(MATERIAL FOR THIS TASK)
(** The row written by [addManualTimeEntry] is of the task asked for and of
    the user of the session. *)
Lemma addManualTimeEntry_owner input b :
  match addManualTimeEntry input b with
  | (Data e, b') =>
      session b = Some (TimeEntry.user_id e)
      /\ TimeEntry.task_id e = AddManualTimeEntryInput.task_id input
      /\ notAssignee (TimeEntry.task_id e) (TimeEntry.user_id e) b = false
  | (Error _, _) => True
  end.
Proof.
  unfold addManualTimeEntry. destruct (session b) as [user|]; [|exact I].
  destruct (notAssignee _ user b) eqn:Hna; [exact I|].
  unfold insertTimeEntry. destruct (insert_fault b); simpl; auto.
Qed.

Lemma saveTimeEntry_framed keep cell minutes w :
  (forall e, TimeEntry.task_id e = Cell.taskId cell ->
             session (backend w) = Some (TimeEntry.user_id e) -> keep e = false) ->
  framed keep (backend w) (backend (saveTimeEntry cell minutes w).2).
Proof.
  intros Hout. unfold saveTimeEntry, bind, call.
  set (input := AddManualTimeEntryInput.mk _ _ _).
  pose proof (addManualTimeEntry_spec input (backend w)) as Hspec.
  pose proof (addManualTimeEntry_owner input (backend w)) as Hown.
  pose proof (addManualTimeEntry_sameTables input (backend w)) as Hsame.
  destruct (addManualTimeEntry input (backend w)) as [[e|message] b1]; simpl in *.
  - destruct Hspec as (_ & _ & _ & _ & Hentries). destruct Hown as (Hu & Ht & _).
    split; [|assumption]. rewrite Hentries, List.filter_app. simpl.
    rewrite (Hout e) by assumption. apply app_nil_r.
  - subst b1. apply framed_refl.
Qed.

End Frames.


(** ** What the handlers leave alone *)

Section HandlerFrames.

Context `{collation : Collator}.

Lemma NoDup_id_inj (entries : list TimeEntry.t) (a b : TimeEntry.t) :
  NoDup (map TimeEntry.id entries) -> In a entries -> In b entries ->
  TimeEntry.id a = TimeEntry.id b -> a = b.
Proof.
  induction entries as [|x l IH]; simpl; [tauto|].
  intros Hnd Ha Hb Hid. apply NoDup_cons in Hnd as [Hx Hnd].
  destruct Ha as [->|Ha], Hb as [->|Hb]; auto.
  - exfalso. apply Hx. rewrite Hid. apply list_elem_of_In, in_map, Hb.
  - exfalso. apply Hx. rewrite <- Hid. apply list_elem_of_In, in_map, Ha.
Qed.

Lemma foreign_own b taskId e :
  TimeEntry.task_id e = taskId -> session b = Some (TimeEntry.user_id e) ->
  foreign b taskId e = false.
Proof.
  intros Ht Hu. unfold foreign, ofTask. rewrite Ht, String.eqb_refl.
  by rewrite bool_decide_eq_true_2.
Qed.

(** The entries picked for deletion are entries of the backend, of the
    task and of the user asked for. *)
Lemma entriesToDelete_selected br date taskId user b row :
  In row (entriesToDelete br date
            (filter (fun e => TimeEntry.task_id e = taskId /\ TimeEntry.user_id e = user)
               (time_entries b))) ->
  In row (time_entries b) /\ TimeEntry.task_id row = taskId /\ TimeEntry.user_id row = user.
Proof.
  unfold entriesToDelete. intros Hin. apply filter_In in Hin as [Hin _].
  apply list_elem_of_In, list_elem_of_filter in Hin as [[Ht Hu] Hin].
  split; [by apply list_elem_of_In | auto].
Qed.

Lemma picked_not_foreign br date taskId user b :
  NoDup (map TimeEntry.id (time_entries b)) ->
  session b = Some user ->
  forall row, In row (time_entries b) ->
    In (TimeEntry.id row)
      (map TimeEntry.id
         (entriesToDelete br date
            (filter (fun e => TimeEntry.task_id e = taskId /\ TimeEntry.user_id e = user)
               (time_entries b)))) ->
    foreign b taskId row = false.
Proof.
  intros Hnd Hsession row Hrow Hid.
  apply in_map_iff in Hid as (picked & Hid & Hpicked).
  apply entriesToDelete_selected in Hpicked as (Hin & Ht & Hu).
  assert (picked = row) as -> by (eapply NoDup_id_inj; eassumption).
  apply foreign_own; congruence.
Qed.

Lemma reduceCell_framed br cell totalMinutes w :
  NoDup (map TimeEntry.id (time_entries (backend w))) ->
  framed (foreign (backend w) (Cell.taskId cell)) (backend w)
    (backend (reduceCell br cell totalMinutes w).2).
Proof.
  intros Hnd. unfold reduceCell, authGetUser, selectTimeEntries, bind, call. simpl.
  destruct (session (backend w)) as [user|] eqn:Hsession; simpl; [|apply framed_refl].
  assert (Hsave : forall w2,
            framed (foreign (backend w) (Cell.taskId cell)) (backend w) (backend w2) ->
            framed (foreign (backend w) (Cell.taskId cell)) (backend w)
              (backend ((if 0 <? totalMinutes then saveTimeEntry cell totalMinutes
                         else ret tt) w2).2)).
  { intros w2 Hw2. destruct (0 <? totalMinutes); [|exact Hw2].
    eapply framed_trans; [exact Hw2|].
    apply saveTimeEntry_framed. intros e Ht Hu.
    apply foreign_own; [assumption|]. destruct Hw2 as (_ & Hs & _). congruence. }
  destruct (select_fault (backend w)); simpl.
  - apply Hsave. apply framed_refl.
  - match goal with |- context [deleteEach ?l ?w1] =>
      pose proof (deleteEach_framed (foreign (backend w) (Cell.taskId cell)) l w1) as Hdel;
      destruct (deleteEach l w1) as [[] w2]
    end.
    simpl in Hdel. apply Hsave. apply Hdel.
    apply picked_not_foreign; assumption.
Qed.

Lemma loadTimesheetData_backend p w : backend (loadTimesheetData p w).2 = backend w.
Proof.
  unfold loadTimesheetData, bind, call. simpl.
  destruct (getTimesheetData _ _ _); reflexivity.
Qed.

Lemma handleCellSave_framed br p w cell :
  NoDup (map TimeEntry.id (time_entries (backend w))) ->
  editingCell p = Some cell ->
  framed (foreign (backend w) (Cell.taskId cell)) (backend w)
    (backend (handleCellSave br p w).2).
Proof.
  intros Hnd Hcell. unfold handleCellSave. rewrite Hcell.
  destruct (_ <? 0); [apply framed_refl|].
  unfold bind at 1. destruct (negb _); [|apply framed_refl].
  unfold bind at 1.
  match goal with |- context [(if ?c then reduceCell br cell ?t else saveTimeEntry cell ?d) w] =>
    assert (Hstep : framed (foreign (backend w) (Cell.taskId cell)) (backend w)
                      (backend ((if c then reduceCell br cell t
                                 else saveTimeEntry cell d) w).2));
    [destruct c; [by apply reduceCell_framed
                 | apply saveTimeEntry_framed; intros; by apply foreign_own]
    | destruct ((if c then reduceCell br cell t else saveTimeEntry cell d) w)
        as [[] w1] ]
  end.
  simpl in Hstep.
  pose proof (loadTimesheetData_backend p w1) as Hload.
  destruct (loadTimesheetData p w1) as [p1 w2]. simpl in *. by rewrite Hload.
Qed.

Lemma handleDeleteTimeForDay_framed br taskId date p w :
  NoDup (map TimeEntry.id (time_entries (backend w))) ->
  framed (foreign (backend w) taskId) (backend w)
    (backend (handleDeleteTimeForDay br taskId date p w).2)
  /\ incl (time_entries (backend (handleDeleteTimeForDay br taskId date p w).2))
       (time_entries (backend w)).
Proof.
  intros Hnd. unfold handleDeleteTimeForDay.
  destruct (negb _); [split; [apply framed_refl | apply incl_refl]|].
  unfold authGetUser, selectTimeEntries, bind, call. simpl.
  destruct (session (backend w)) as [user|] eqn:Hsession; simpl;
    [|split; [apply framed_refl | apply incl_refl]].
  destruct (select_fault (backend w)); simpl;
    [split; [apply framed_refl | apply incl_refl]|].
  destruct (filter _ (time_entries (backend w))) as [|first rest] eqn:Hfetched;
    [split; [apply framed_refl | apply incl_refl]|].
  lazy beta iota. rewrite <- Hfetched.
  set (w1 := mkWorld (backend w) _ (alerts w)).
  destruct (deleteUntilError_framed (foreign (backend w) taskId)
              (entriesToDelete br date
                 (filter (fun e => TimeEntry.task_id e = taskId /\ TimeEntry.user_id e = user)
                    (time_entries (backend w)))) w1) as [Hf Hincl].
  { simpl. apply picked_not_foreign; assumption. }
  destruct (deleteUntilError _ w1) as [[] w2]. simpl in *.
  rewrite loadTimesheetData_backend. auto.
Qed.

End HandlerFrames.


(** ** The loaded report and the table *)

Section LoadedReport.

Context `{collation : Collator}.

Lemma filter_filter_and {A} (f g : A -> bool) l :
  List.filter f (List.filter g l) = List.filter (fun x => g x && f x) l.
Proof.
  induction l as [|x l IH]; simpl; [reflexivity|].
  destruct (g x); simpl; [destruct (f x); by rewrite IH | exact IH].
Qed.

Lemma getTimesheetData_Data startDate endDate b report :
  getTimesheetData startDate endDate b = Data report ->
  exists user,
    session b = Some user /\ select_fault b = false
    /\ report = aggregate
                  (orderByCreatedAt (filter (fun e => TimeEntry.user_id e = user)
                                       (time_entries b)))
                  (filter (fun t => Task.assignee_id t = Some user) (tasks b))
                  startDate endDate.
Proof.
  unfold getTimesheetData. destruct (session b) as [user|]; [|discriminate].
  destruct (select_fault b); [discriminate|]. intros [= <-]. eauto.
Qed.

(** The minutes that count for a cell, summed over the sorted entries of
    the user or over the table, are the same. *)
Lemma cell_sum_of_table user startDate endDate cell entries :
  sumMinutes
    (List.filter (onDate (Cell.date cell))
       (List.filter (ofTask (Cell.taskId cell))
          (List.filter (inRange startDate endDate)
             (orderByCreatedAt (filter (fun e => TimeEntry.user_id e = user) entries)))))
  = sumMinutes (List.filter (inCell user startDate endDate cell) entries).
Proof.
  rewrite (sumMinutes_perm _
             (List.filter (onDate (Cell.date cell))
                (List.filter (ofTask (Cell.taskId cell))
                   (List.filter (inRange startDate endDate)
                      (filter (fun e => TimeEntry.user_id e = user) entries))))).
  - rewrite stdpp_filter_bool, !filter_filter_and. f_equal.
    apply List.filter_ext. intros x. unfold inCell. by rewrite !andb_assoc.
  - do 3 apply filter_perm. apply sort_perm.
Qed.

Lemma loaded_cell p b report user cell :
  timesheetData p = Some report ->
  getTimesheetData (startDateStr p) (endDateStr p) b = Data report ->
  session b = Some user ->
  currentMinutes p cell
  = if assignedTo user (tasks b) (Cell.taskId cell)
    then sumMinutes
           (List.filter (inCell user (startDateStr p) (endDateStr p) cell) (time_entries b))
    else 0.
Proof.
  intros Hp Hreport Hsession.
  apply getTimesheetData_Data in Hreport as (user' & Hsession' & _ & ->).
  assert (user' = user) as -> by congruence.
  destruct p as [data editing value menu first last]. simpl in *. subst data.
  rewrite aggregate_cell.
  unfold assignedTo. destruct (existsb _ _); [|reflexivity].
  apply cell_sum_of_table.
Qed.

End LoadedReport.


(** ** The report read on the table *)

Section ReportOfTable.

Context `{collation : Collator}.

(** X2. A report returned by [getTimesheetData] reads the table: the week
    total is the sum of the minutes of the user's entries in the range, the
    total of a day is that sum over the entries of the day, and a cell shows
    the sum over the user's entries in the range that are of the task and of
    the day, when the task is assigned to the user, and 0 otherwise. *)
Theorem loaded_report_reads_the_table
  (startDate endDate : string) (b : Backend) (report : TimesheetData.t) (user : string) :
  getTimesheetData startDate endDate b = Data report ->
  session b = Some user ->
  let mine :=
    List.filter (fun e => bool_decide (TimeEntry.user_id e = user)
                          && inRange startDate endDate e) (time_entries b) in
  TimesheetData.week_total report = sumMinutes mine
  /\ (forall date,
        default 0 (TimesheetData.daily_totals report !! date)
        = sumMinutes (List.filter (onDate date) mine))
  /\ (forall cell,
        currentMinutes (mkPage (Some report) None "" None startDate endDate) cell
        = if assignedTo user (tasks b) (Cell.taskId cell)
          then sumMinutes
                 (List.filter (inCell user startDate endDate cell) (time_entries b))
          else 0).
Proof.
  intros Hreport Hsession mine.
  pose proof (getTimesheetData_Data _ _ _ _ Hreport) as (user' & Hsession' & _ & Hagg).
  assert (user' = user) as -> by congruence.
  assert (Hmine : Permutation
            (List.filter (inRange startDate endDate)
               (orderByCreatedAt (filter (fun e => TimeEntry.user_id e = user)
                                    (time_entries b))))
            mine).
  { unfold mine. rewrite <- filter_filter_and, <- stdpp_filter_bool.
    apply filter_perm, sort_perm. }
  split; [|split].
  - rewrite Hagg, aggregate_week_total, aggregate_daily_totals.
    rewrite addEntries_sum, sumValues_empty. simpl. by apply sumMinutes_perm.
  - intros date. rewrite Hagg, aggregate_daily_totals.
    rewrite addEntries_lookup, lookup_empty. simpl.
    by apply sumMinutes_perm, filter_perm.
  - intros cell.
    by apply (loaded_cell (mkPage (Some report) None "" None startDate endDate)
                b report user cell).
Qed.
(End MATERIAL FOR THIS TASK)
* [EXERCISE] Among the lines above, find those containing the word "mkPage" and copy each.

* [SOLVED PROBLEM]
        currentMinutes (mkPage (Some report) None "" None startDate endDate) cell
    by apply (loaded_cell (mkPage (Some report) None "" None startDate endDate)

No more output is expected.